10 Steps to a Revolution
August 6, 2016 § 40 Comments
None of this happened overnight. John Forester got it all started in the 1970s when he laid out the theory behind riding a bike utilizing traffic laws applicable to other vehicles. Communities from Long Beach to Kalamazoo have shared their plans and their experiences with what it takes to change community attitudes towards bikes.
Advocates in LA like Don Ward, Dan Gutierrez, Eric Bruins, and Jim Hannon, and advocates in Michigan like Paul Selden are just a few of the people who have shown the way to cooperating with local government to make roads safer for bikes. The daily drumbeat of advocacy and activism in our local CABO forum relentlessly highlights the solutions to the problems we face.
Most importantly, the people who think the wages of cycling should be death, as enunciated by a local PV realtor recently, and the people who believe that cyclists should be banned and public roads should be privatized, are on the defensive. More to the point, they’re being routed as they stand on an isolated little spit of meanness and greed, heaping hatred on people for pedaling bicycles even as the waves of change gradually eat away at their last sandy redoubt.
The final piece of the puzzle, i.e. acceptance of safe cycling by every community, awaits. It’s not that far off, and the real progenitors for this final change are bike clubs. They are organized, they are community based, they are composed of long-time residents, they are mostly too tired from cycling to scream and yell, and their ass-conditioning means they can outlast any opponent in a city council sitting contest.

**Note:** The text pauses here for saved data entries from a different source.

(* ===== verification/ExecutionWitnesses.v ===== *)
(** A small account on which the properties of the execution repository are
    exercised: one lease, one strategy allocation of 500 dollars, one review
    with its confirmation, and an order that is reserved, submitted, replayed
    and finally refused for want of allocation. *)

From S2P Require Import Prelude.
From S2P Require Import JsString.
From S2P Require Import BrokerOrderStatus.
From S2P Require Import SchedulerLease.
From S2P Require Import ExecutionTables.
From S2P Require Import ExecutionReservation.
From S2P Require Import BrokerResult.
From S2P Require Import ExecutionEvidence.
From S2P Require Import AccountSync.
From S2P Require Import ExecutionInvariants.
Open Scope Z_scope.

Definition demo_row : SchedulerLeaseRow := demo_lease "a" "r1" 1 0 1.
Definition demo_fence : SchedulerFence := fence_of demo_row.

Definition demo_limits : RiskLimitProjection :=
  {| rl_id := "limit"; rl_cashReserveAmount := Some 100%Q; rl_cashReserveRatio := None;
     rl_maxDeploymentAmount := Some 900%Q; rl_maxDeploymentRatio := None;
     rl_maxGrossExposure := None; rl_maxNetExposure := None; rl_maxOpenOrderExposure := None;
     rl_maxPositionNotional := None; rl_maxSymbolNotional := Some 700%Q;
     rl_maxPositionCount := Some 5; rl_maxOrderCount := Some 5;
     rl_configVersion := "v1"; rl_configFingerprint := "cfg" |}.

Definition demo_exposure : ExposureProjection :=
  {| ex_id := "exposure"; ex_grossExposure := 0; ex_netExposure := 0; ex_longExposure := 0;
     ex_shortExposure := 0; ex_openOrderExposure := 0; ex_activeReservationAmount := 0;
     ex_deployedAmount := 0; ex_cashReserveAmount := 0; ex_availableBuyingPower := None;
     ex_positionCount := 0; ex_openOrderCount := 0; ex_fingerprint := "exf"; ex_evidence := "{}" |}.

Definition demo_position : ExecutionPositionProjection :=
  {| pp_id := "position"; pp_brokerPositionKey := "SPY"; pp_candidateId := None;
     pp_openingOrderId := None; pp_closingOrderId := None; pp_symbol := "SPY";
     pp_underlyingSymbol := None; pp_optionSymbol := None; pp_assetClass := equity;
     pp_side := PositionLong; pp_quantity := 1; pp_availableQuantity := None;
     pp_averageEntryPrice := None; pp_currentPrice := None; pp_marketValue := Some 100%Q;
     pp_costBasis := None; pp_unrealizedPnl := None; pp_realizedPnl := None; pp_openedAt := 50 |}.

Definition demo_account : ExecutionAccountProjection :=
  {| ap_accountId := "acct"; ap_brokerAccountId := "broker"; ap_accountSnapshotId := "snap";
     ap_observedAt := 50; ap_accountStatus := "ACTIVE"; ap_currency := "USD";
     ap_cash := None; ap_portfolioValue := None; ap_equity := Some 1000%Q;
     ap_buyingPower := Some 1000%Q; ap_optionsBuyingPower := None;
     ap_optionsApprovedLevel := None; ap_tradingBlocked := false; ap_accountBlocked := false;
     ap_snapshotFingerprint := "snapf"; ap_evidence := "{}"; ap_positions := [demo_position];
     ap_riskLimit := demo_limits;
     ap_strategyAllocation :=
       {| sap_id := "allocation"; sap_strategyKey := "core"; sap_allocationAmount := Some 500%Q;
          sap_allocationRatio := None; sap_configVersion := "v1"; sap_configFingerprint := "cfg" |};
     ap_exposure := demo_exposure |}.

Definition demo_evidence (n : string) : ExecutionEvidenceInput :=
  {| ev_accountId := "acct"; ev_candidateId := None;
     ev_review :=
       {| rv_id := "review" +:+ n; rv_reviewType := ReviewEntry; rv_status := ReviewCreated;
          rv_clientOrderId := None; rv_accountFingerprint := "af";
          rv_sourceRecommendationId := None; rv_sourceSnapshotId := None;
          rv_configurationFingerprint := "cf"; rv_payloadFingerprint := "pf" +:+ n;
          rv_signatureAlgorithm := "hmac"; rv_signature := "sig"; rv_orderIntent := "{}";
          rv_marketEvidence := "{}"; rv_portfolioEvidence := "{}"; rv_warnings := "[]";
          rv_blockers := "[]"; rv_requestId := None; rv_correlationId := None;
          rv_expiresAt := 100000; rv_createdAt := 60 |};
     ev_confirmation :=
       {| cf_id := "confirmation" +:+ n; cf_evidenceType := "token"; cf_confirmationMethod := "auto";
          cf_status := ConfirmationValid; cf_payloadFingerprint := "cpf" +:+ n;
          cf_signatureAlgorithm := None; cf_signature := None; cf_evidence := "{}";
          cf_confirmedAt := 60; cf_expiresAt := 100000 |};
     ev_lifecycleFingerprint :=
       {| lf_id := "lifecycle" +:+ n; lf_entityType := "execution_review"; lf_entityId := "review" +:+ n;
          lf_lifecycleStage := "confirmed"; lf_fingerprint := "lfp"; lf_payloadVersion := 1;
          lf_evidence := "{}"; lf_requestId := None; lf_correlationId := None;
          lf_capturedAt := 60 |} |}.
Lemma initial_unknown l m k :
  k ∈ snd m ∨ (∃ e, In e l ∧ ¬ known (exp_resourceExposure e) ∧ normalized (exp_underlyingSymbol e) = k) →
  k ∈ snd (foldl addExposure m l).
Proof.
  revert m. induction l as [|x l IH]; intros m H; cbn [foldl]; [by destruct H as [?|(e & [] & _)]|].
  apply IH. destruct H as [Hk|(e & [->|Hin] & Hu & Hn)]; [left|left|right; eauto];
    apply addExposure_unknown; auto.
Qed.

Lemma map_get_map (f : option number → option number) l k :
  map_get (map (λ e, (fst e, f (snd e))) l) k = f <$> map_get l k.
Proof.
  unfold map_get, select_one. induction l as [|[j w] l IH]; [done|]. cbn.
  by destruct (bool_decide (j = k)).
Qed.

Lemma remembers_initial ctx : remembers ctx (initialState ctx).
Proof.
  unfold remembers, initialState.
  cbn [buyingPowerRemaining cashRemaining portfolioRemaining optionsBuyingPowerRemaining
       laneRemaining unknownUnderlyingExposure]. split_and!; try done.
  - intros k v Hv. exists (finiteNonnegative v). by rewrite (map_get_map finiteNonnegative), Hv.
  - intros e He Hu. apply initial_unknown. right. eauto.
Qed.

Lemma remembers_commit ctx st p c resource :
  remembers ctx st → capacities st p = Some c → remembers ctx (commit st c p resource).
Proof.
  intros (Hb & Hc & Hf & Ho & Hl & Hu) Hcap.
  apply capacities_Some in Hcap as (Eb & Ec & Ef & Eo & El). unfold remembers, commit.
  cbn [buyingPowerRemaining cashRemaining portfolioRemaining optionsBuyingPowerRemaining
       laneRemaining unknownUnderlyingExposure]. split_and!.
  - intros _. apply Hb. eauto.
  - intros _. apply Hc. eauto.
  - intros _. apply Hf. eauto.
  - unfold optionsCapacity in Eo. destruct (assetClass p); [done|]. intros _. apply Ho. eauto.
  - intros k v Hv. destruct (Hl k v Hv) as (w & Hw & Hk). rewrite map_get_set.
    case_decide as Hlane; [|eauto]. rewrite Hw. eexists. split; [done|]. intros _. apply Hk.
    unfold laneCapacity in El. rewrite Hlane, Hw in El. cbn in El. eauto.
  - intros e He Hn. specialize (Hu e He Hn). unfold addUnderlyingExposure.
    destruct (finiteNonnegative _); cbn; set_solver.
Qed.

Lemma remembers_known ctx st p c :
  remembers ctx st → capacities st p = Some c → underlyingUnknown ctx st p = None →
  resources_known ctx p.
Proof.
  intros (Hb & Hc & Hf & Ho & Hl & Hu) Hcap Hun.
  apply capacities_Some in Hcap as (Eb & Ec & Ef & Eo & El). split_and!.
  - apply Hb. eauto.
  - apply Hc. eauto.
  - apply Hf. eauto.
  - intros Ha. apply Ho. unfold optionsCapacity in Eo. rewrite Ha in Eo. eauto.
  - intros v Hv. destruct (Hl _ _ Hv) as (w & Hw & Hk). apply Hk.
    unfold laneCapacity in El. rewrite Hw in El. cbn in El. eauto.
  - intros Hmax e He Hsym. unfold underlyingUnknown in Hun.
    rewrite bool_decide_eq_true_2 in Hun by done. cbn [andb] in Hun.
    case_bool_decide as Hin; [done|]. destruct (decide (known (exp_resourceExposure e))); [done|].
    destruct Hin. rewrite <- Hsym. auto.
Qed.

Lemma decideAll_known input st rank l p d :
  remembers (in_context input) st → In (p, d) (combine l (decideAll input st rank l)) →
  d_action d ≠ skip →
  resources_known (in_context input) p ∧
  ∃ resource, d_approvedResourceRequirement d = Some resource ∧ (resource <=? 0)%float = false.
Proof.
  revert st rank. induction l as [|q l IH]; intros st rank Hst Hin Hd; cbn [decideAll] in Hin; [done|].
  destruct (decideProposal (in_context input) st q) as [e st'] eqn:Ed.
  apply decideProposal_spec in Ed as [(Ha & _ & ->)|(Ha & _ & _ & Hu & s & c & _ & Hc & Hs)].
  - destruct Hin as [Heq|Hin]; [|by eapply IH]. injection Heq as <- <-.
    apply negb_false_iff, bool_decide_eq_true in Ha. by destruct Hd.
  - destruct (sizedResource _ _ _ _) as [resource units]. destruct Hs as (Hr & Hres & ->).
    destruct Hin as [Heq|Hin]; [|by eapply IH; [apply remembers_commit|..]].
    injection Heq as <- <-. split; [by eapply remembers_known|]. exists resource. by split.
Qed.

Lemma arbitrate_Ret input r :
  arbitratePortfolioResources input = Ret r →
  r_decisions r = decideAll input (initialState (in_context input)) 1 (ranked (in_proposals input)).
Proof. unfold arbitratePortfolioResources. destruct (existsb _ _); [done|]. by injection 1 as <-. Qed.

(** ** Properties *)

(** Arbitration decides every proposal exactly once, in rank order, and
    never creates conflicting exposure: the symbols (trimmed, upper case) of
    the approved or resized proposals are pairwise different, and the account
    has no position, active order or pending commitment in any of them. *)
Theorem arbitration_conflict_free input r :
  arbitratePortfolioResources input = Ret r →
  let l := ranked (in_proposals input) in
  l ≡ₚ in_proposals input ∧
  Forall2 (λ p d, d_proposalId d = proposalId p ∧ d_lane d = lane p) l (r_decisions r) ∧
  map d_rank (r_decisions r) = seq 1 (List.length (in_proposals input)) ∧
  NoDup (approved_keys l (r_decisions r)) ∧
  (∀ k e, In k (approved_keys l (r_decisions r)) → In e (contextExposures (in_context input)) →
     contextExposureKey e ≠ k).
Proof.
  intros H l. rewrite (arbitrate_Ret _ _ H).
  assert (Hp : l ≡ₚ in_proposals input) by apply sort_by_perm.
  destruct (decideAll_decides input (initialState (in_context input)) 1 l) as [Hd Hr].
  destruct (decideAll_keys input (initialState (in_context input)) 1 l) as [Hk Hn].
  split_and!; [exact Hp|exact Hd| |exact Hn|].
  - etransitivity; [exact Hr|]. f_equal. apply sort_by_length.
  - intros k e Hin He. by apply (proj1 (Hk k Hin)).
Qed.

(** Arbitration fails closed: a proposal is approved or resized only when
    buying power, cash, portfolio capacity, its lane's capacity and, for an
    option, options buying power are known, finite and not negative, and, under
    an exposure limit, the size of every exposure on its underlying is known;
    the amount granted is never zero or negative. *)
Theorem arbitration_fails_closed input r p d :
  arbitratePortfolioResources input = Ret r →
  In (p, d) (combine (ranked (in_proposals input)) (r_decisions r)) → d_action d ≠ skip →
  resources_known (in_context input) p ∧
  ∃ resource, d_approvedResourceRequirement d = Some resource ∧ (resource <=? 0)%float = false.
Proof.
  intros H. rewrite (arbitrate_Ret _ _ H). apply decideAll_known, remembers_initial.
Qed.

Lemma existsb_perm {A} (f : A → bool) l1 l2 : l1 ≡ₚ l2 → existsb f l1 = existsb f l2.
Proof. intros Hp. apply eq_iff_eq_true. rewrite !existsb_exists. by setoid_rewrite Hp. Qed.

(** The outcome of arbitration does not depend on the order in which the
    proposals are submitted, when their identifiers are distinct and no
    priority is NaN: the decisions, their order and the total are the same. *)
Theorem arbitration_order_independent id cycle ctx l1 l2 :
  l1 ≡ₚ l2 → NoDup (map proposalId l1) → priorities_known l1 →
  arbitratePortfolioResources {| in_arbitrationId := id; in_cycleId := cycle; in_proposals := l1; in_context := ctx |} =
  arbitratePortfolioResources {| in_arbitrationId := id; in_cycleId := cycle; in_proposals := l2; in_context := ctx |}.
Proof.
  intros Hp Hnd Hk. unfold arbitratePortfolioResources. cbn [in_proposals in_cycleId in_context].
  rewrite (existsb_perm _ l1 l2 Hp), (ranked_perm_eq l1 l2) by done.
  destruct (existsb _ l2); [done|].
  assert (Hall : ∀ l st rank,
    decideAll {| in_arbitrationId := id; in_cycleId := cycle; in_proposals := l1; in_context := ctx |} st rank l =
    decideAll {| in_arbitrationId := id; in_cycleId := cycle; in_proposals := l2; in_context := ctx |} st rank l).
  { induction l as [|p l IH]; intros st rank; [done|]. cbn. destruct (decideProposal _ st p). by rewrite IH. }
  unfold arbitrationResult. by rewrite Hall.
Qed.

Here’s what you and your club have to do to make the revolution complete.
- Take a bike education course like Cycling Savvy that teaches you how to ride a bike in traffic.
- Get your club leaders to take a class.
- Make completion of a cycling in traffic class a condition for leading any club ride or being a board member.
- Ultimately make a cycling in traffic class a requirement for membership in your club.
- Establish a permanent community liaison in your club whose job it is to attend every city council meeting and/or traffic safety committee meeting that deals with anything bike-related. If your club encompasses multiple jurisdictions, establish multiple liaisons.
- Recruit other club members to join your liaisons on an ad hoc basis for various meetings so that there’s always a cycling contingent of 4-5 people to counterbalance the crazies.
- Start using cycling in traffic techniques on all your club rides; don’t back down because a few refuseniks prefer the gutter.
- Begin using cycling in traffic techniques on non-club group rides by discussing with the chain gang bosses beforehand. Cooperation is generally frowned upon in cycling, I know, but this actually matters, almost as much as who’s going to win the imaginary sprunt.
- Sponsor 3-4 cycling in traffic safety classes per year and make them available to the community, which includes law enforcement, local government, and local schools. Think of how much your club members spent on beer in 2016. For a few hundred bucks you could actually save a life or two.
- Make cycling traffic techniques at least as high a priority in every club meeting as the annual club bibs/jersey order. Ridiculous? Perhaps, but possible. Maybe you could lead off with, “We’re going to discuss a new jersey design for ride leaders who’ve taken the education course … “
The prophets are in from the wilderness and the unwashed and somewhat-washed cycling herds are ready to receive the message. Go forth and spread the seed, but spread it as traffic, controlling the lane.